--- SUPPLIED DATA ---
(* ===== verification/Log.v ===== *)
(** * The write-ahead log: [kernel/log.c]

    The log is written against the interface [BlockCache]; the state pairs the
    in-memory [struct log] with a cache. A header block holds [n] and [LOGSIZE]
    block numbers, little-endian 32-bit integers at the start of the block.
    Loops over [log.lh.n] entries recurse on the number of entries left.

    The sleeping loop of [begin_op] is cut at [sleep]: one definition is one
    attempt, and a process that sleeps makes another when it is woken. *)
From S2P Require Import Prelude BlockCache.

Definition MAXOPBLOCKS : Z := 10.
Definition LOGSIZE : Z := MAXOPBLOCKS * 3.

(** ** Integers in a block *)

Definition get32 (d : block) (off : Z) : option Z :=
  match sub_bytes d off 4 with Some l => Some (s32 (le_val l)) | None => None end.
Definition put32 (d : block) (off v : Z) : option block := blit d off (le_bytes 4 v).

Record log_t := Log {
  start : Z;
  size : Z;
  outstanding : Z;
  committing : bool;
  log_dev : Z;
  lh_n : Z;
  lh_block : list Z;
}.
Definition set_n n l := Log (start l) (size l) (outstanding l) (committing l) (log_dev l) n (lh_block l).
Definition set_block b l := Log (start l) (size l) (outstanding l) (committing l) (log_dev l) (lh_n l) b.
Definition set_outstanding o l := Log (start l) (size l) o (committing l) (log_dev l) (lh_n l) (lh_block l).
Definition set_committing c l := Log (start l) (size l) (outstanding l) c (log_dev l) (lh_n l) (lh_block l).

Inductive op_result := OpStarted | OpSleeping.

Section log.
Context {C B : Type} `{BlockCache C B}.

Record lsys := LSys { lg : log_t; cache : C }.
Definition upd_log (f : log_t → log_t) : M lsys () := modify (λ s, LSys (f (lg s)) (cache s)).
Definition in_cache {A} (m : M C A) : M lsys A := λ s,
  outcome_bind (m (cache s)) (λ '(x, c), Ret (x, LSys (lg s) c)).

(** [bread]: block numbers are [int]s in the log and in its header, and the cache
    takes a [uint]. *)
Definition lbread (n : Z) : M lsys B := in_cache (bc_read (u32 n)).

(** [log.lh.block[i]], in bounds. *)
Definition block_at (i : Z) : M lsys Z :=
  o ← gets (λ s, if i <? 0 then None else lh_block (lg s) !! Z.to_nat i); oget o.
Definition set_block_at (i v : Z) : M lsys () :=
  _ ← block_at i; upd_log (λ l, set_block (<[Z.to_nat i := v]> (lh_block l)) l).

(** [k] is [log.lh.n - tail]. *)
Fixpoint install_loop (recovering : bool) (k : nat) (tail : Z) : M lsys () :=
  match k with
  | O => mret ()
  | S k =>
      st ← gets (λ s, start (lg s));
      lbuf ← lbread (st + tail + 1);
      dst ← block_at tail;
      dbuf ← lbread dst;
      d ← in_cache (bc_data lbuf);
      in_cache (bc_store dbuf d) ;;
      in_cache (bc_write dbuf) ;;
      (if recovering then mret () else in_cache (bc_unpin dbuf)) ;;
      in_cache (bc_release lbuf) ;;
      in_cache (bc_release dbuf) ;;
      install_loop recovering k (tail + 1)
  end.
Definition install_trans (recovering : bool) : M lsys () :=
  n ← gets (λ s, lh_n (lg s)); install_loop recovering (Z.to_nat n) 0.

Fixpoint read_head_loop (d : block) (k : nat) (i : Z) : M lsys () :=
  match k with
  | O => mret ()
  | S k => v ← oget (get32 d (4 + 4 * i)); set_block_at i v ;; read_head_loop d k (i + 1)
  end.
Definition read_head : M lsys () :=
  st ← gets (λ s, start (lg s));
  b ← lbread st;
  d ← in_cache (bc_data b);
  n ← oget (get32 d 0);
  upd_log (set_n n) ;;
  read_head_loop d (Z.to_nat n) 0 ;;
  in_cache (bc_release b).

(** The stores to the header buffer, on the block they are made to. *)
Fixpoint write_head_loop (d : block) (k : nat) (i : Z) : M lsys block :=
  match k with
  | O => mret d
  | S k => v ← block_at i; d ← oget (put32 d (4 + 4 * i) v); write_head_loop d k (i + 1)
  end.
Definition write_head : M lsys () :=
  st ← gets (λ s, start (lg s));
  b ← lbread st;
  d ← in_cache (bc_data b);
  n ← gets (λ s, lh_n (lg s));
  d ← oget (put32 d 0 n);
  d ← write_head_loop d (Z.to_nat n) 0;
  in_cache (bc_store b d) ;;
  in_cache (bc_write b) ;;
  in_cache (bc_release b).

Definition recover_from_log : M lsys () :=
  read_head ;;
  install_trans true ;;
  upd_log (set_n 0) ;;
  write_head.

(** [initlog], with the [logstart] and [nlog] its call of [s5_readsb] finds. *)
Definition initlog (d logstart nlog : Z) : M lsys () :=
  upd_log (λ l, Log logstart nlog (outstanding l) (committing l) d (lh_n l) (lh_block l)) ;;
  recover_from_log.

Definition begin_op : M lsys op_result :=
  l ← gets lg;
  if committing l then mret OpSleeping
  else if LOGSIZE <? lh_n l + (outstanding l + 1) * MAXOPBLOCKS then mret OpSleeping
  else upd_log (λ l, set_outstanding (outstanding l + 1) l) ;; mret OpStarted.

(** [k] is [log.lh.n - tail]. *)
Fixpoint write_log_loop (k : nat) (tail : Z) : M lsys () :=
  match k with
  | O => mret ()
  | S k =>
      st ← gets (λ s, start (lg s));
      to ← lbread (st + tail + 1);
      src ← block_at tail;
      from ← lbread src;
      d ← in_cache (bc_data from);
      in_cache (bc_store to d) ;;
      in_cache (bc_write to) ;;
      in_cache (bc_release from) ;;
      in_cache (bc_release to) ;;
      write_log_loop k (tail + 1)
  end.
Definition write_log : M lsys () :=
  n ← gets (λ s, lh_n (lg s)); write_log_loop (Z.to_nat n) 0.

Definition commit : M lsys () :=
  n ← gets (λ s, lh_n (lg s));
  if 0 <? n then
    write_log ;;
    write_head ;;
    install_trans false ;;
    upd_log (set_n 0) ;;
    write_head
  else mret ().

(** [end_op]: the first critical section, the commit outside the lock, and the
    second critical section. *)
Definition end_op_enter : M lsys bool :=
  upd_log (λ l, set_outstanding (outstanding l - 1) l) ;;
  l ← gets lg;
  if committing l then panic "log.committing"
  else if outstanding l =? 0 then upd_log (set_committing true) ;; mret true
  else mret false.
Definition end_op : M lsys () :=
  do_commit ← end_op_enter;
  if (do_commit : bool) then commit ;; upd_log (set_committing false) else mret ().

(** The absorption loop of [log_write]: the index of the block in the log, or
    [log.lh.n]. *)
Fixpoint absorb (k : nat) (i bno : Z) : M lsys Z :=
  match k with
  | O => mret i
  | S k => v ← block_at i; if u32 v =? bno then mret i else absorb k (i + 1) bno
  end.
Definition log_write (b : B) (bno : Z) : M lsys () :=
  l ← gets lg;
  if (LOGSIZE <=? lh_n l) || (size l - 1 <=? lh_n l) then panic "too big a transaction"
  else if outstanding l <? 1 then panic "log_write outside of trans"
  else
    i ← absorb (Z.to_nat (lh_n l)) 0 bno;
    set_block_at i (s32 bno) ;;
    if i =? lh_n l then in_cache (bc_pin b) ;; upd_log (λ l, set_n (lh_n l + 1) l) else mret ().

...

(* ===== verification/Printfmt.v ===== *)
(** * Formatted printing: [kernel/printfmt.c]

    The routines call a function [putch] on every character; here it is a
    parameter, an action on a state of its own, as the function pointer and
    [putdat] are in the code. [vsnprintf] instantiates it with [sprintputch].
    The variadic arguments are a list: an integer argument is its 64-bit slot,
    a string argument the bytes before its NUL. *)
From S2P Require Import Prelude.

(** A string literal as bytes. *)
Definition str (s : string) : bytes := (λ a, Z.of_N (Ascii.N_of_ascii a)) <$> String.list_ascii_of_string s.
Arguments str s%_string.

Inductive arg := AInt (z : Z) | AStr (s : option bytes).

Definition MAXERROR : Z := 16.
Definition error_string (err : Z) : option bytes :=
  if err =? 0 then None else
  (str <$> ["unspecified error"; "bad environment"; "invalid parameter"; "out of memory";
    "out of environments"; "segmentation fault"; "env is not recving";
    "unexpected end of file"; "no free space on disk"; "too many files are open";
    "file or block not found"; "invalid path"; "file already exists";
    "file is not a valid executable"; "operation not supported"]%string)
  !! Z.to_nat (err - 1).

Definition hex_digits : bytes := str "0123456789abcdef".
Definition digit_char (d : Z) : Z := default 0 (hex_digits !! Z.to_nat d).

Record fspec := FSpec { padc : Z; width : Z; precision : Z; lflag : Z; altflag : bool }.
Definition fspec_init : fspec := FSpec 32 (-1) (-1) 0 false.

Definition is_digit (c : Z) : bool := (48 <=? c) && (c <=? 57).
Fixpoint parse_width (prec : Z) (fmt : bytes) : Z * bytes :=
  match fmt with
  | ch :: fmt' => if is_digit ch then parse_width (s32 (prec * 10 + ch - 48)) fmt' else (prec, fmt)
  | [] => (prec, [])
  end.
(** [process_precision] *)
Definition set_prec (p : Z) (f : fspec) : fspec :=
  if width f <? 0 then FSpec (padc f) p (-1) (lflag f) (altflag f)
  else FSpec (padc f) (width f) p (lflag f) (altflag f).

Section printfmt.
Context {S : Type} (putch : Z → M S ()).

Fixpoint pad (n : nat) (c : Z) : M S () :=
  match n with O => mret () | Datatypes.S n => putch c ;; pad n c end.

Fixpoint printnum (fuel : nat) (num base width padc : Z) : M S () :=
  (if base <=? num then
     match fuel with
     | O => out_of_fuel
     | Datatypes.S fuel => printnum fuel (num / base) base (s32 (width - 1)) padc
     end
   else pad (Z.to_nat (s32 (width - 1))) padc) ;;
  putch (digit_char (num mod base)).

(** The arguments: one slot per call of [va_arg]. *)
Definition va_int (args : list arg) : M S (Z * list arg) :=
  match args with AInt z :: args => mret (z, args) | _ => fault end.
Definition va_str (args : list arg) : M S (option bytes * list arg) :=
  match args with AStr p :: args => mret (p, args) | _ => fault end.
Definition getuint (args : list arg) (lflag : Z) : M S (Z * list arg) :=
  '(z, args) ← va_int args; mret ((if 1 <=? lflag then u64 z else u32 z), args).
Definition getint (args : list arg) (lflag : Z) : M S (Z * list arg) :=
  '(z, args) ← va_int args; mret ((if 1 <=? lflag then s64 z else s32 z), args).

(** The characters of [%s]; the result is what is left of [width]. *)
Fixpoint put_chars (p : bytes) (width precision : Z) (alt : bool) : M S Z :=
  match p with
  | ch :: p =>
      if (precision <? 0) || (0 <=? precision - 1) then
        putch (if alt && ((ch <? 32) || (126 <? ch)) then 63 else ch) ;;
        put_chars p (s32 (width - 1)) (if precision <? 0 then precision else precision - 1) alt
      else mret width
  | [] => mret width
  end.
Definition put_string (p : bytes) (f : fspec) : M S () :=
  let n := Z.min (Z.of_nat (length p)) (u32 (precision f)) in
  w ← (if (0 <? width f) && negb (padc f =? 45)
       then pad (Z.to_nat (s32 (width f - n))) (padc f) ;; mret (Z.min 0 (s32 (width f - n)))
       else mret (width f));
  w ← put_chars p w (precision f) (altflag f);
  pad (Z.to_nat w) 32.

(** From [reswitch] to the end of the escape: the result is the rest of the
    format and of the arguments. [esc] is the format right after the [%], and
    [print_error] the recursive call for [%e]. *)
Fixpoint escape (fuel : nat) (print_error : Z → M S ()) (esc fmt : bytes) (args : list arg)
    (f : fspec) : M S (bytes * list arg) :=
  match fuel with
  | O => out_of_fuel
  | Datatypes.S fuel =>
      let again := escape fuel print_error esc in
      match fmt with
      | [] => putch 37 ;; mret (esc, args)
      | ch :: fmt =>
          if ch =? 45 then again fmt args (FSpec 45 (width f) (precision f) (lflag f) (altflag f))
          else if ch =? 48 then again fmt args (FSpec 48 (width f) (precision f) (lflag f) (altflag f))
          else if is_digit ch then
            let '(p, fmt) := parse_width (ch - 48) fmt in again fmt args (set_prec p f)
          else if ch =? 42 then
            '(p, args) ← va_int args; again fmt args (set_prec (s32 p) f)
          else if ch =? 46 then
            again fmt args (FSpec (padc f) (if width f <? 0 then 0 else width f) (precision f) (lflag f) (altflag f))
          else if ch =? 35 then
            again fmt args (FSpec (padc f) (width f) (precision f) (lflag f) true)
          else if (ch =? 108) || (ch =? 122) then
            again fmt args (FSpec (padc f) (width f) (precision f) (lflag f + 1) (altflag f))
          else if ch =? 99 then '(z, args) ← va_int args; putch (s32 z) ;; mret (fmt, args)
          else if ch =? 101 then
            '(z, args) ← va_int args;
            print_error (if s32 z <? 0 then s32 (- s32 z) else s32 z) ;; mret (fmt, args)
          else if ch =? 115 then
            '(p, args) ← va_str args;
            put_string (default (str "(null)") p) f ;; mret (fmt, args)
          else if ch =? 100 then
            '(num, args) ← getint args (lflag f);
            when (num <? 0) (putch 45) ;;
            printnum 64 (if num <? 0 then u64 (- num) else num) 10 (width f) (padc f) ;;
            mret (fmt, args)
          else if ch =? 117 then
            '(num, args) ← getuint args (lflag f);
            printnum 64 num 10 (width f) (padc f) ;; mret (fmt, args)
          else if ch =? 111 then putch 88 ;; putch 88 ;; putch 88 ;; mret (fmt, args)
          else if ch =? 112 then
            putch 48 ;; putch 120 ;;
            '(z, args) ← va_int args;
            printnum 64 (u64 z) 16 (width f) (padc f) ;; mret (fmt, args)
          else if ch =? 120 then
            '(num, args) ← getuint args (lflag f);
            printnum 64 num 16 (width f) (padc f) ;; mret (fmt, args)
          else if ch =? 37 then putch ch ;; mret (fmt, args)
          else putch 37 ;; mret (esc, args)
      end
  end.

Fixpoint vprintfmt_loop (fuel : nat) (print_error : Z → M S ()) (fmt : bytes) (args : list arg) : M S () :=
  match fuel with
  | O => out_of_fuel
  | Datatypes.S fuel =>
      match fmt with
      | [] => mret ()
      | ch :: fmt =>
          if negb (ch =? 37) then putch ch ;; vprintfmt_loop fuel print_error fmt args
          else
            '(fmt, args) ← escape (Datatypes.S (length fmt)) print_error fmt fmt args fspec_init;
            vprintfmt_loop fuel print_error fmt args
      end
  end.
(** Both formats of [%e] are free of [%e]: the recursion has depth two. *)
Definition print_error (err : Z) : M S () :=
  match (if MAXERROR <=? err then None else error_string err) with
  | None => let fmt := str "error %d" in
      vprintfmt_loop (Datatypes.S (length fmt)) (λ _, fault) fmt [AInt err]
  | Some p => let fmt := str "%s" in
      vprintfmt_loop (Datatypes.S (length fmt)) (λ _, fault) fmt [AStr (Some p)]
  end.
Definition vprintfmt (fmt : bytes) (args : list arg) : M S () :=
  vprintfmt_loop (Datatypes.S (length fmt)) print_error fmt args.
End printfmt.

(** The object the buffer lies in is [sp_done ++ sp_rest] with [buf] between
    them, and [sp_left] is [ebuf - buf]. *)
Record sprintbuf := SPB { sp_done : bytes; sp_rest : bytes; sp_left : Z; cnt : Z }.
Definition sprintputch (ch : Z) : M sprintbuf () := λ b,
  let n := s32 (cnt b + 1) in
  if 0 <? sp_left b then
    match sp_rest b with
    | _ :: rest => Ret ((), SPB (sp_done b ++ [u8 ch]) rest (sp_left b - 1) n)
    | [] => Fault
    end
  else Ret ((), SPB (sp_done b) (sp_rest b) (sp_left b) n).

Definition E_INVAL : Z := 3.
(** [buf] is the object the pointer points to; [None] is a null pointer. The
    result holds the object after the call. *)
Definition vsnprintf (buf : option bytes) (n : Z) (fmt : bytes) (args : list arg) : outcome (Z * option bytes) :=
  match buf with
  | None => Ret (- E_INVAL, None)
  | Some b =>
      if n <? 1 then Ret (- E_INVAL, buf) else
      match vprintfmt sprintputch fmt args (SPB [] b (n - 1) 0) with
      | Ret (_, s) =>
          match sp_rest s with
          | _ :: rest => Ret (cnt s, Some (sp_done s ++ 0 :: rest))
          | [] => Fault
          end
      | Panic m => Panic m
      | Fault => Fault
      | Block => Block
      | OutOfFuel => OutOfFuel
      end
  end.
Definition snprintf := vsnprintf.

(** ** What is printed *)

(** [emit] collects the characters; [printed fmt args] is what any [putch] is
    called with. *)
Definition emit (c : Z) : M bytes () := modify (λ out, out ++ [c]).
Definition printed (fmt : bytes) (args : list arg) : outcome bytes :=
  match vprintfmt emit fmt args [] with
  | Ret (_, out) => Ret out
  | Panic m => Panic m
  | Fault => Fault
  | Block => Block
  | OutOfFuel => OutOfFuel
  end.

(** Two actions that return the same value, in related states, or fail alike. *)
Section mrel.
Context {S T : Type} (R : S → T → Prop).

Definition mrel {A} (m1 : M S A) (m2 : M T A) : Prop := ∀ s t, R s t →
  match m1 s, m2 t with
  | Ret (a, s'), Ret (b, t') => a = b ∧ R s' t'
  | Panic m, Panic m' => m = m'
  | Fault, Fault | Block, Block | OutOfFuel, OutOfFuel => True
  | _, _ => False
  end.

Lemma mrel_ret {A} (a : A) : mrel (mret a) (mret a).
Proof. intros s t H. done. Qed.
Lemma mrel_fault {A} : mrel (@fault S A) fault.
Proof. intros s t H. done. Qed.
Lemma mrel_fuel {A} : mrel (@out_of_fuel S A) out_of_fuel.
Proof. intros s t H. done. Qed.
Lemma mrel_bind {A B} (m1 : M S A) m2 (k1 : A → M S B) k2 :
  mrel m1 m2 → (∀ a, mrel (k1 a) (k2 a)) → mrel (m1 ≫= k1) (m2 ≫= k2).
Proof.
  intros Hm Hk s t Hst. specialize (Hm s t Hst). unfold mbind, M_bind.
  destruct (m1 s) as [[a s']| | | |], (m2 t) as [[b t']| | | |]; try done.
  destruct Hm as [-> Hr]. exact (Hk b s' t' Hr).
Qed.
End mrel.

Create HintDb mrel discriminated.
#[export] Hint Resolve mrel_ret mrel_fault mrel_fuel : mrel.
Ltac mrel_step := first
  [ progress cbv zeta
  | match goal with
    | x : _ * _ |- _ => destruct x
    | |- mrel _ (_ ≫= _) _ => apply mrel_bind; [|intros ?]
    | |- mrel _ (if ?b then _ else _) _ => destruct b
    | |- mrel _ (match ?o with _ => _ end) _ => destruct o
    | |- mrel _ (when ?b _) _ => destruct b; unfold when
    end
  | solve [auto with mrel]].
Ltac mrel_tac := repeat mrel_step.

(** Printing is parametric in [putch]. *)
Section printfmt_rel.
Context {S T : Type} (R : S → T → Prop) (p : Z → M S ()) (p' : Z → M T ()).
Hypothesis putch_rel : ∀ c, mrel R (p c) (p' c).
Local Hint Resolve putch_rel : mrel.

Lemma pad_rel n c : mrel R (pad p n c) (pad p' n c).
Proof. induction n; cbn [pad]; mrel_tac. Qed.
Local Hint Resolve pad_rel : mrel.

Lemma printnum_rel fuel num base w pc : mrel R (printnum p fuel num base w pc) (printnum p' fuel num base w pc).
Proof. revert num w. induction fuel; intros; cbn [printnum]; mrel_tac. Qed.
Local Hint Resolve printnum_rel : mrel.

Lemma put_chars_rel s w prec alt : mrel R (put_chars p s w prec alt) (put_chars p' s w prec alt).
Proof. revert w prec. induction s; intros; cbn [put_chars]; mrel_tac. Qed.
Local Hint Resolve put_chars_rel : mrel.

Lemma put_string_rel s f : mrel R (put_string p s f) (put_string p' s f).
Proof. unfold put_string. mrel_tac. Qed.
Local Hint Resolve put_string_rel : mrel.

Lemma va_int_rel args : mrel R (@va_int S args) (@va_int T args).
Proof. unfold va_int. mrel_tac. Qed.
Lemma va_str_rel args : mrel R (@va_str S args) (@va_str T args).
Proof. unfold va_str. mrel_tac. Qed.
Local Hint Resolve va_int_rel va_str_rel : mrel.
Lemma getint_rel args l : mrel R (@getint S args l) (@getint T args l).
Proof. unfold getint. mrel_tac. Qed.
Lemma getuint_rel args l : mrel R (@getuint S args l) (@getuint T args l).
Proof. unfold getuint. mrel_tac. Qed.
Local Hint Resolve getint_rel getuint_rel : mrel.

--- PROBLEM DESCRIPTION ---
Go through the records above, find every line with the word "modify", and list those lines.

--- TASK RESPONSE ---
Definition upd_log (f : log_t → log_t) : M lsys () := modify (λ s, LSys (f (lg s)) (cache s)).
Definition emit (c : Z) : M bytes () := modify (λ out, out ++ [c]).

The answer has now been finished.